Lun, 25/05/2020 - 13:52

Proteggiamo i deboli e lasciamo liberi gli altri! Ma che discorso è? E come li proteggi i deboli, se non eviti che i giovani che vivono a casa con loro si contagino. Apriamo pure, riprendiamo il lavoro e lo svago, ma facciamolo con la dovuta prudenza. Molto bello, a tal proposito, lo spot della Regione Veneto che associa immagini di giovani imprudenti a quelle delle rianimazioni. Dovrebbe far riflettere tutti.

agosvac

Lun, 25/05/2020 - 14:06

Se un giovane di 35 anni è in buona salute, corre pochissimi rischi. Se ha un fegato che non funziona, non tutti se ne accorgono in tempo, oppure i reni o qualche altro organo deficitario, allora è messo peggio di un anziano sano. Francamente non capisco il perché si considerano i contagi come sicuri quando, al contrario, vanno diminuendo.
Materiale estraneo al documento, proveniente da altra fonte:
(** * Modal manager (assets/modal.js): gating, lifecycle and storage

    A shallow embedding of the [ModalManager] class of [assets/modal.js]
    and of the global [window.ModalManager] facade.  The browser is the
    host: its clock, viewport, the two [Storage] objects and the timer
    queue are explicit components of the state, and a method becomes a
    function from an environment reading ([Env]) and a [State] to a
    [State].

    Not modelled: the DOM presentation of a modal (style, classes, focus,
    ARIA attributes and the 300ms timer that only hides the element),
    console logging, and the optional [gtag] analytics call; none of them
    is read back by the code.  The handlers of user input (close button,
    backdrop, Escape, form submit, scroll, click, mouse-out) and the
    read-only commands [getStatus], [listModals] and [hideAll] are left
    out: the properties below are about the methods these end in. *)

From Stdlib Require Import ZArith QArith Qround Lia Ascii String.
From stdpp Require Import gmap strings list.

Local Open Scope string_scope.
Local Open Scope Z_scope.

(** ** JavaScript primitives used by the source *)

Module JS.

Definition code (c : ascii) : Z := Z.of_nat (nat_of_ascii c).

(** ASCII members of [StrWhiteSpaceChar] (TAB, LF, VT, FF, CR, SP);
    strings are modelled as 8-bit character strings. *)
Definition isWhiteSpace (c : ascii) : bool :=
  ((9 <=? code c) && (code c <=? 13)) || (code c =? 32).

Fixpoint trimStart (s : string) : string :=
  match s with
  | String c s' => if isWhiteSpace c then trimStart s' else s
  | EmptyString => s
  end.

(** Value of [c] as a digit of the given radix (10 or 16), if it is one. *)
Definition digitValue (radix : Z) (c : ascii) : option Z :=
  let n := code c in
  let v :=
    if (48 <=? n) && (n <=? 57) then Some (n - 48)
    else if (97 <=? n) && (n <=? 122) then Some (n - 87)
    else if (65 <=? n) && (n <=? 90) then Some (n - 55)
    else None in
  match v with
  | Some d => if d <? radix then Some d else None
  | None => None
  end.
Lemma subscribersOf_unsubscribe_all c subs k :
  sets_distinct subs ->
  subscribersOf (unsubscribe c None subs) k =
  filter (kept c) (subscribersOf subs k).
Proof.
  intros W. unfold subscribersOf. rewrite (get_unsubscribe_all c k W).
  now destruct (get subs k).
Qed.

(** Removing never adds. *)
Lemma sweep_subset c u key subs k s :
  In s (subscribersOf (sweep c u key subs) k) -> In s (subscribersOf subs k).
Proof.
  unfold sweep, subscribersOf at 1. rewrite get_sweep_loop.
  unfold subscribersOf. destruct (String.eqb key k) eqn:K; [|tauto].
  apply String.eqb_eq in K. subst key.
  destruct (get subs k) as [l|]; simpl; [|tauto].
  intros H. now apply filter_In in H.
Qed.

Lemma delete_at_subset key x subs k s :
  In s (subscribersOf (delete_at key x subs) k) -> In s (subscribersOf subs k).
Proof.
  unfold subscribersOf. rewrite get_delete_at.
  destruct (String.eqb key k) eqn:K; [|tauto].
  apply String.eqb_eq in K. subst key.
  destruct (get subs k) as [l|]; simpl; [|tauto].
  intros H. now apply filter_In in H.
Qed.

Lemma unsubscribe_subset c u subs k s :
  In s (subscribersOf (unsubscribe c u subs) k) -> In s (subscribersOf subs k).
Proof.
  unfold unsubscribe. destruct u as [x|].
  - destruct (getSubscription x subs) as [y|]; [|tauto].
    destruct (client y =? c); [apply delete_at_subset|tauto].
  - generalize (keys subs). intros ks. revert subs.
    induction ks as [|key ks IH]; intros subs; simpl; [tauto|].
    intros H. apply IH in H. now apply sweep_subset in H.
Qed.

(** [subscribe] puts the subscription into the set of its collection and
    touches no other set. *)
Lemma subscribersOf_subscribe s subs k :
  subscribersOf (added s subs) k =
  if String.eqb (collection s) k then set_add s (subscribersOf subs k)
  else subscribersOf subs k.
Proof.
  unfold added.
  destruct (get subs (collection s)) as [l|] eqn:E.
  - rewrite E, subscribersOf_set.
    destruct (String.eqb (collection s) k) eqn:K; [|reflexivity].
    apply String.eqb_eq in K. subst k. unfold subscribersOf. now rewrite E.
  - rewrite get_set_same, subscribersOf_set.
    destruct (String.eqb (collection s) k) eqn:K.
    + apply String.eqb_eq in K. subst k. unfold subscribersOf. now rewrite E.
    + rewrite subscribersOf_set. now rewrite K.
Qed.

Lemma refs_ok_below n subs : refs_ok n subs = true -> refs_below n subs.
Proof.
  unfold refs_ok, refs_below, subscribersOf.
  induction subs as [|[k' l'] subs IH]; simpl; [tauto|].
  intros H k s. apply andb_prop in H as [H1 H2].
  destruct (String.eqb k' k); [|now apply IH].
  intros I. rewrite forallb_forall in H1. apply H1 in I.
  now apply Nat.ltb_lt in I.
Qed.

Lemma set_add_fresh s l :
  (forall x, In x l -> ref x < ref s) -> set_add s l = l ++ [s].
Proof.
  intros F. unfold set_add.
  destruct (existsb (fun x => ref x =? ref s) l) eqn:E; [|reflexivity].
  apply existsb_exists in E as (x & Hx & E). apply Nat.eqb_eq in E.
  apply F in Hx. lia.
Qed.

Lemma get_subscribe s subs k :
  get (added s subs) k =
  if String.eqb (collection s) k
  then Some (set_add s (subscribersOf subs k))
  else get subs k.
Proof.
  unfold added, subscribersOf.
  destruct (get subs (collection s)) as [l|] eqn:E.
  - rewrite E, get_set.
    destruct (String.eqb (collection s) k) eqn:K; [|reflexivity].
    apply String.eqb_eq in K. subst k. now rewrite E.
  - rewrite get_set_same, !get_set.
    destruct (String.eqb (collection s) k) eqn:K; [|reflexivity].
    apply String.eqb_eq in K. subst k. now rewrite E.
Qed.

Lemma distinct_snoc l n :
  distinct l = true -> (forall x, In x l -> x < n) -> distinct (l ++ [n]) = true.
Proof.
  induction l as [|x l IH]; simpl; [reflexivity|].
  intros D F. apply andb_prop in D as [D1 D2].
  rewrite IH by auto. rewrite andb_true_r, existsb_app. simpl.
  apply negb_true_iff in D1. rewrite D1. simpl. rewrite orb_false_r.
  apply negb_true_iff. apply Nat.eqb_neq.
  specialize (F x (or_introl eq_refl)). lia.
Qed.

Lemma unsubscribe_well_formed c u n subs :
  well_formed n subs -> well_formed n (unsubscribe c u subs).
Proof.
  intros (W & B & K). split; [|split].
  - destruct u as [x|].
    + unfold unsubscribe. destruct (getSubscription x subs) as [s|]; [|exact W].
      destruct (client s =? c); [|exact W].
      intros k l. rewrite get_delete_at.
      destruct (String.eqb (collection s) k); [|apply W].
      destruct (get subs (collection s)) as [l0|] eqn:E; simpl; [|discriminate].
      intros [= <-]. apply distinct_filter. now apply (W (collection s)).
    + intros k l. rewrite (get_unsubscribe_all c k W).
      destruct (get subs k) as [l0|] eqn:E; simpl; [|discriminate].
      intros [= <-]. apply distinct_filter. now apply (W k).
  - intros k s I. apply unsubscribe_subset in I. now apply B in I.
  - intros k s I. apply unsubscribe_subset in I. now apply K in I.
Qed.

Lemma subscribe_well_formed s subs :
  well_formed (ref s) subs -> well_formed (S (ref s)) (added s subs).
Proof.
  intros (W & B & K).
  assert (A : forall k, set_add s (subscribersOf subs k)
                        = subscribersOf subs k ++ [s]).
  { intros k. apply set_add_fresh. intros x I. now apply B in I. }
  split; [|split].
  - intros k l. rewrite get_subscribe, A.
    destruct (String.eqb (collection s) k); [|apply W].
    intros [= <-]. rewrite map_app. simpl. apply distinct_snoc.
    + unfold subscribersOf. destruct (get subs k) as [l0|] eqn:E;
        [now apply (W k)|reflexivity].
    + intros x I. apply in_map_iff in I as (y & <- & I). now apply B in I.
  - intros k x. rewrite subscribersOf_subscribe, A.
    destruct (String.eqb (collection s) k).
    + intros I. apply in_app_or in I as [I|[<-|[]]]; [apply B in I|]; lia.
    + intros I. apply B in I. lia.
  - intros k x. rewrite subscribersOf_subscribe, A.
    destruct (String.eqb (collection s) k) eqn:E.
    + apply String.eqb_eq in E.
      intros I. apply in_app_or in I as [I|[<-|[]]]; [now apply K in I|exact E].
    + apply K.
Qed.

Lemma well_formed_later n subs : well_formed n subs -> well_formed (S n) subs.
Proof.
  intros (W & B & K). repeat split; auto.
  intros k s I. apply B in I. lia.
Qed.

(** The uid of the request matches a subscription of the client before it
    matches one of anybody else. *)
Lemma unsubscribe_uid_found c x subs s :
  getSubscription x subs = Some s -> client s = c ->
  unsubscribe c (Some x) subs = delete_at (collection s) s subs.
Proof.
  intros G O. unfold unsubscribe. rewrite G, O. now rewrite Nat.eqb_refl.
Qed.

(** A uid that no subscription of the client carries: nothing changes. *)
Lemma unsubscribe_unknown_uid c x subs :
  (forall s, In s (List.concat (values subs)) ->
             uid s = Some x -> client s <> c) ->
  unsubscribe c (Some x) subs = subs.
Proof.
  intros H. unfold unsubscribe.
  destruct (getSubscription x subs) as [s|] eqn:G; [|reflexivity].
  unfold getSubscription in G. apply find_some in G as [I U].
  destruct (uid s) as [y|] eqn:Y; [|discriminate]. simpl in U.
  apply String.eqb_eq in U. subst y.
  specialize (H s I Y). apply Nat.eqb_neq in H. now rewrite H.
Qed.

(** *** Lookups by uid, and what a removal leaves *)

Lemma uid_eqb_eq a b : uid_eqb a b = true <-> a = b.
Proof.
  destruct a as [x|], b as [y|]; simpl; try (split; congruence).
  rewrite String.eqb_eq. split; congruence.
Qed.

Lemma registered_in_values subs s :
  registered subs s -> In s (List.concat (values subs)).
Proof.
  intros (k & I). unfold subscribersOf in I.
  destruct (get subs k) as [l|] eqn:G; [|contradiction].
  apply get_in in G. apply in_concat. exists l. split; [|exact I].
  unfold values. change l with (snd (k, l)). now apply in_map.
Qed.

Lemma values_registered subs s :
  NoDup (keys subs) -> In s (List.concat (values subs)) -> registered subs s.
Proof.
  intros D I. apply in_concat in I as (l & L & I).
  unfold values in L. apply in_map_iff in L as ([k l'] & E & L).
  simpl in E. subst l'. exists k. unfold subscribersOf.
  now rewrite (in_get _ _ _ D L).
Qed.

Lemma getSubscription_some u subs s :
  getSubscription u subs = Some s ->
  uid s = Some u /\ In s (List.concat (values subs)).
Proof.
  unfold getSubscription. intros F. apply find_some in F as [I U].
  split; [now apply uid_eqb_eq|exact I].
Qed.

Lemma getSubscription_none u subs s :
  getSubscription u subs = None ->
  In s (List.concat (values subs)) -> uid s <> Some u.
Proof.
  unfold getSubscription. intros F I U.
  apply (find_none _ _ F) in I. apply uid_eqb_eq in U. congruence.
Qed.

Lemma keys_set_present {V} (o : JsObject.t V) k v x :
  get o k = Some x -> keys (set k v o) = keys o.
Proof.
  intros G. unfold set, has. rewrite G. apply keys_replace.
Qed.

Lemma keys_delete_at key s subs : keys (delete_at key s subs) = keys subs.
Proof.
  unfold delete_at. destruct (get subs key) as [l|] eqn:G; [|reflexivity].
  now apply keys_set_present with (x := l).
Qed.

Lemma keys_sweep c u key subs : keys (sweep c u key subs) = keys subs.
Proof.
  unfold sweep. generalize (rev (subscribersOf subs key)). intros xs.
  revert subs. induction xs as [|s xs IH]; intros subs; simpl; [reflexivity|].
  rewrite IH.
  destruct ((client s =? c) && (negb (truthy u) || uid_eqb (uid s) u));
    [apply keys_delete_at|reflexivity].
Qed.

(** A removal never drops a collection from the registry: an emptied set
    stays under its key. *)
Lemma keys_unsubscribe c u subs : keys (unsubscribe c u subs) = keys subs.
Proof.
  unfold unsubscribe. destruct u as [x|].
  - destruct (getSubscription x subs) as [s|]; [|reflexivity].
    destruct (client s =? c); [apply keys_delete_at|reflexivity].
  - generalize (keys subs) at 1. intros ks. revert subs.
    induction ks as [|key ks IH]; intros subs; simpl; [reflexivity|].
    now rewrite IH, keys_sweep.
Qed.

Lemma NoDup_keys_subscribe s subs :
  NoDup (keys subs) -> NoDup (keys (added s subs)).
Proof.
  intros D. unfold added.
  destruct (get subs (collection s)) as [l|] eqn:E.
  - rewrite E. now apply NoDup_keys_set.
  - rewrite get_set_same. now do 2 apply NoDup_keys_set.
Qed.

Lemma unsubscribe_sound c u n subs :
  sound n subs -> sound n (unsubscribe c u subs).
Proof.
  intros [W D]. split; [now apply unsubscribe_well_formed|].
  now rewrite keys_unsubscribe.
Qed.

Lemma subscribe_sound s subs :
  sound (ref s) subs -> sound (S (ref s)) (added s subs).
Proof.
  intros [W D]. split; [now apply subscribe_well_formed|].
  now apply NoDup_keys_subscribe.
Qed.

Lemma sound_later n subs : sound n subs -> sound (S n) subs.
Proof. intros [W D]. split; [now apply well_formed_later|exact D]. Qed.

Lemma distinct_ref_inj l x y :
  distinct (map ref l) = true -> In x l -> In y l -> ref x = ref y -> x = y.
Proof.
  induction l as [|z l IH]; simpl; [tauto|].
  intros D Ix Iy E. apply andb_prop in D as [D1 D2].
  apply negb_true_iff in D1.
  assert (N : forall w, In w l -> ref z <> ref w).
  { intros w Iw Ew. apply not_true_iff_false in D1. apply D1.
    apply existsb_exists. exists (ref w). split; [now apply in_map|].
    now apply Nat.eqb_eq. }
  destruct Ix as [<-|Ix], Iy as [<-|Iy]; auto.
  - exfalso. now apply (N y).
  - exfalso. apply (N x Ix). now symmetry.
Qed.

(** In a sound registry a subscription sits in the set of its collection. *)
Lemma registered_home n subs s :
  sound n subs -> registered subs s ->
  In s (subscribersOf subs (collection s)) /\
  distinct (map ref (subscribersOf subs (collection s))) = true.
Proof.
  intros [(W & B & K) D] (k & I). pose proof (K k s I) as E. subst k.
  split; [exact I|]. unfold subscribersOf in *.
  destruct (get subs (collection s)) as [l|] eqn:G; [|contradiction].
  now apply (W (collection s)).
Qed.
Questa politica del terrore deve finire! Nessuno , virologo o politico, deve disinformare la gente. Le probabilità di essere contagiati sono più o meno le stesse di quelle di NON essere contagiati. Tra l'altro bisognerebbe dire che questa pandemia è la più leggera che si sia manifestata fin dai primi del '900. Certo nessuno vuole che la gente muoia, ma paragonato alla Spagnola o all'Asiatica il corona virus è realmente insignificante.

detto-fra-noi

Lun, 25/05/2020 - 15:52

ogni momento una nuova.

ilrompiballe

Lun, 25/05/2020 - 17:20

"gli occhi degli esperti" : fin'ora ho visto solo gente che ci ha privato delle più elementari libertà e non ha risolto un bel niente. Gli unici ai quali riconosc

ilrompiballe

Lun, 25/05/2020 - 17:24

Gli unici ai quali riconosco la qualifica di "esperto" sono quei medici che a fianco dei pazienti hanno fatto di tutto e di più per salvarli, magari senza aspettare la benedizione dei "protocolli".

bernardo47

Lun, 25/05/2020 - 17:41

agosvac la trovo molto"sportivo" nei ragionamenti. Dovesse toccare il corona a qualche persona a lei cara, penso che non ragionerebbe cosi'.Ci rifletta.

maxfan74

Lun, 25/05/2020 - 18:44

SI RISPETTINO I PIU' FRAGILI, SI RISPETTINO LE DONNE, SI RISPETTINO LE REGOLE QUANDO SI VA IN MACCHINA IN MACCHINA. ALTRIMENTI SIAMO PEGGIO DELLE BESTIE.